# [Entries taken from a collection]
- Opening Delimiter -
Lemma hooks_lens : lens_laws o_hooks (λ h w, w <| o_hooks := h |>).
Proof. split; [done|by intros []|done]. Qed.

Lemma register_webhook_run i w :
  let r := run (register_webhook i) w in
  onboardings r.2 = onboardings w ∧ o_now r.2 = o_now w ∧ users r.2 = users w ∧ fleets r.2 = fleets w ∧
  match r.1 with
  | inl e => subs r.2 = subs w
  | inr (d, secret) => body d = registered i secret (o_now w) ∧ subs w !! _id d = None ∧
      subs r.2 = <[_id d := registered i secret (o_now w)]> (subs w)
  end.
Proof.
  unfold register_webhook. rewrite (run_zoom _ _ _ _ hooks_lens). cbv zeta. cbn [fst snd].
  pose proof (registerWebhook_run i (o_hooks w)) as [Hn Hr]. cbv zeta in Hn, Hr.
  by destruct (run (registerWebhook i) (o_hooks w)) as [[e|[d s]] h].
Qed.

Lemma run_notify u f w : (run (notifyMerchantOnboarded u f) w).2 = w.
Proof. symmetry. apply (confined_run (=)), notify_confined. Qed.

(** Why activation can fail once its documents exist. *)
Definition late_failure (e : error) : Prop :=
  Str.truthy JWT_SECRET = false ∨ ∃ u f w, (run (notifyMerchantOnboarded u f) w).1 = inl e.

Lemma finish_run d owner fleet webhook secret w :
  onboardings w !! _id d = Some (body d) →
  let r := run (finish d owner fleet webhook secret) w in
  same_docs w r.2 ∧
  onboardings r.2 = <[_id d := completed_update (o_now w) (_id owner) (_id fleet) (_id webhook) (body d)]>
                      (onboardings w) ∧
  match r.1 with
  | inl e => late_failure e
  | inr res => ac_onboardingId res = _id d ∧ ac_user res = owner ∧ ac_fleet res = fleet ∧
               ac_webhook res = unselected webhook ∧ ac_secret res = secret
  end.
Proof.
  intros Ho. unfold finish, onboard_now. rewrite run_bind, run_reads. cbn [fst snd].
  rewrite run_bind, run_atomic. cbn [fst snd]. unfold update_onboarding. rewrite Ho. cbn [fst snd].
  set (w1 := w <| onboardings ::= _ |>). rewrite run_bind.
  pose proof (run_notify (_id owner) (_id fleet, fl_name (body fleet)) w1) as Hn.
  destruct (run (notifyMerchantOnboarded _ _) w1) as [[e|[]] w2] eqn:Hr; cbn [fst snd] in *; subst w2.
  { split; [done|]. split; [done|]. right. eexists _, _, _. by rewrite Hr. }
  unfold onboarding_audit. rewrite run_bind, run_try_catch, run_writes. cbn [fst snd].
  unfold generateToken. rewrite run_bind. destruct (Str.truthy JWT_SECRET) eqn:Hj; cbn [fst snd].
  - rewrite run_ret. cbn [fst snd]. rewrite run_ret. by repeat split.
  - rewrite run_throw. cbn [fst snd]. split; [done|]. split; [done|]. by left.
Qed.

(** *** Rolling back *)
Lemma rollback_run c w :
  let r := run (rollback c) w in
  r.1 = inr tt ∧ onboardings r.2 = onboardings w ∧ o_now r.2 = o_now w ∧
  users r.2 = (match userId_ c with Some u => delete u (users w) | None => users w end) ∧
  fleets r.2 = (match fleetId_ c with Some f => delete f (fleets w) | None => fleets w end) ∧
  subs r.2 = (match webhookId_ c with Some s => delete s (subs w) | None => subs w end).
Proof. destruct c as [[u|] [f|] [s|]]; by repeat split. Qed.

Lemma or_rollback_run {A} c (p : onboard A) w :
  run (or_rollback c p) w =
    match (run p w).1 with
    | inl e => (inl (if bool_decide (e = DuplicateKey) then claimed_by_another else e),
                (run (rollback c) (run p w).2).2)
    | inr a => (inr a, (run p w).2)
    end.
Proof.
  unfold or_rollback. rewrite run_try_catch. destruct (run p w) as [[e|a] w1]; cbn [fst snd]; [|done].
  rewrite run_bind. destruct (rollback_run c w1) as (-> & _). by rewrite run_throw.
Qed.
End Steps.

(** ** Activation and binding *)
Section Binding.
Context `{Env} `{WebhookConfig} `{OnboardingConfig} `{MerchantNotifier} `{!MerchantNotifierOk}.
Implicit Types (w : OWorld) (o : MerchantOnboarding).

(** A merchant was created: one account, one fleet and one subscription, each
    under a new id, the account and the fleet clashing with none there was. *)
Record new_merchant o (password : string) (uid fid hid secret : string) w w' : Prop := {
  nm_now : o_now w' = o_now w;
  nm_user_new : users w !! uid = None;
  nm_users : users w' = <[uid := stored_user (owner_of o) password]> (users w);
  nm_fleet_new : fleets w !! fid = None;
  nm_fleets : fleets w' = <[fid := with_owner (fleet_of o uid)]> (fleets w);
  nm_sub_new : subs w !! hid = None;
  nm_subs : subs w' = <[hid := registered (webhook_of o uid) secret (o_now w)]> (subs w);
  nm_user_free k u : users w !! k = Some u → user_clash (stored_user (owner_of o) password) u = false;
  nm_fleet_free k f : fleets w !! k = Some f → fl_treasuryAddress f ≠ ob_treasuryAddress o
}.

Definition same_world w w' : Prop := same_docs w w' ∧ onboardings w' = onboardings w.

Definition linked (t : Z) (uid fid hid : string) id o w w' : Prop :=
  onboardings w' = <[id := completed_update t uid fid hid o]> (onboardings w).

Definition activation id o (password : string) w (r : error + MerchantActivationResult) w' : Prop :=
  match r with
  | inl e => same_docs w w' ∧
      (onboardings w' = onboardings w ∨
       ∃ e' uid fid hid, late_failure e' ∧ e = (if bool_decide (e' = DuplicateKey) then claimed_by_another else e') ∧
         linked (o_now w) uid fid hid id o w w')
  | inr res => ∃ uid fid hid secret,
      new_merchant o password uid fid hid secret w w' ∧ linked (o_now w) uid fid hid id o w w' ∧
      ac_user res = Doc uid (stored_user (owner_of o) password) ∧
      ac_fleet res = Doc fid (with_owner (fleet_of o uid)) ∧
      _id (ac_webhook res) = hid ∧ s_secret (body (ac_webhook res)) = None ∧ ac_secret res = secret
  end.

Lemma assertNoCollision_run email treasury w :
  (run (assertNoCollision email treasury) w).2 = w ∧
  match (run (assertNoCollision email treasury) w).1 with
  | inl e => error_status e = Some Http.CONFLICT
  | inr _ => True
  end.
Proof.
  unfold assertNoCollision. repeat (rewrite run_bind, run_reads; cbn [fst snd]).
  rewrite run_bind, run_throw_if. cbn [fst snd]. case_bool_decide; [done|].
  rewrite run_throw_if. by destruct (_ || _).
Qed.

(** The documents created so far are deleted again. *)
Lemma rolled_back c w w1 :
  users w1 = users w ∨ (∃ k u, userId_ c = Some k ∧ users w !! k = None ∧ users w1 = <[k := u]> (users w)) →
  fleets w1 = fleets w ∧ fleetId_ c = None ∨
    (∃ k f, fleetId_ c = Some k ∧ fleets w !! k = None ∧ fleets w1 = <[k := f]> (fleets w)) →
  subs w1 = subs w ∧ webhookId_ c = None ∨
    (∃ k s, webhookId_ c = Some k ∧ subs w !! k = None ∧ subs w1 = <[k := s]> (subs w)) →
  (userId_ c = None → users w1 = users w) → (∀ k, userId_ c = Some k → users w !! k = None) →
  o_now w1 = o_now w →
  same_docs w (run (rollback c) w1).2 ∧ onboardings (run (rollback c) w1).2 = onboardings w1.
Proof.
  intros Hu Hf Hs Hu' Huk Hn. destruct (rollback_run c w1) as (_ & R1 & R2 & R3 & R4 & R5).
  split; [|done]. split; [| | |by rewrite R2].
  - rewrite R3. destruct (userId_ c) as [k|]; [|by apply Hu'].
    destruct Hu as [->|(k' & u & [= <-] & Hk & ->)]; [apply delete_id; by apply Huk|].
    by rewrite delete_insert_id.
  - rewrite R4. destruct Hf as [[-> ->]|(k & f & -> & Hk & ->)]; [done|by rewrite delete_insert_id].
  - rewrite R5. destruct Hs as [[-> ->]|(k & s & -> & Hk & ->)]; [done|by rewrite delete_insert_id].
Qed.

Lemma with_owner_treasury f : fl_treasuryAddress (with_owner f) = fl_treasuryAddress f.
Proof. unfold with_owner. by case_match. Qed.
- Closing Delimiter -
# [Problem to work on]
Each line in the entries above, starting at the line with "Proof. symmetry. apply" and ending at the line with "e => late_failure e", is to be printed exactly, and only those lines.

# [Output]
Proof. symmetry. apply (confined_run (=)), notify_confined. Qed.

(** Why activation can fail once its documents exist. *)
Definition late_failure (e : error) : Prop :=
  Str.truthy JWT_SECRET = false ∨ ∃ u f w, (run (notifyMerchantOnboarded u f) w).1 = inl e.

Lemma finish_run d owner fleet webhook secret w :
  onboardings w !! _id d = Some (body d) →
  let r := run (finish d owner fleet webhook secret) w in
  same_docs w r.2 ∧
  onboardings r.2 = <[_id d := completed_update (o_now w) (_id owner) (_id fleet) (_id webhook) (body d)]>
                      (onboardings w) ∧
  match r.1 with
  | inl e => late_failure e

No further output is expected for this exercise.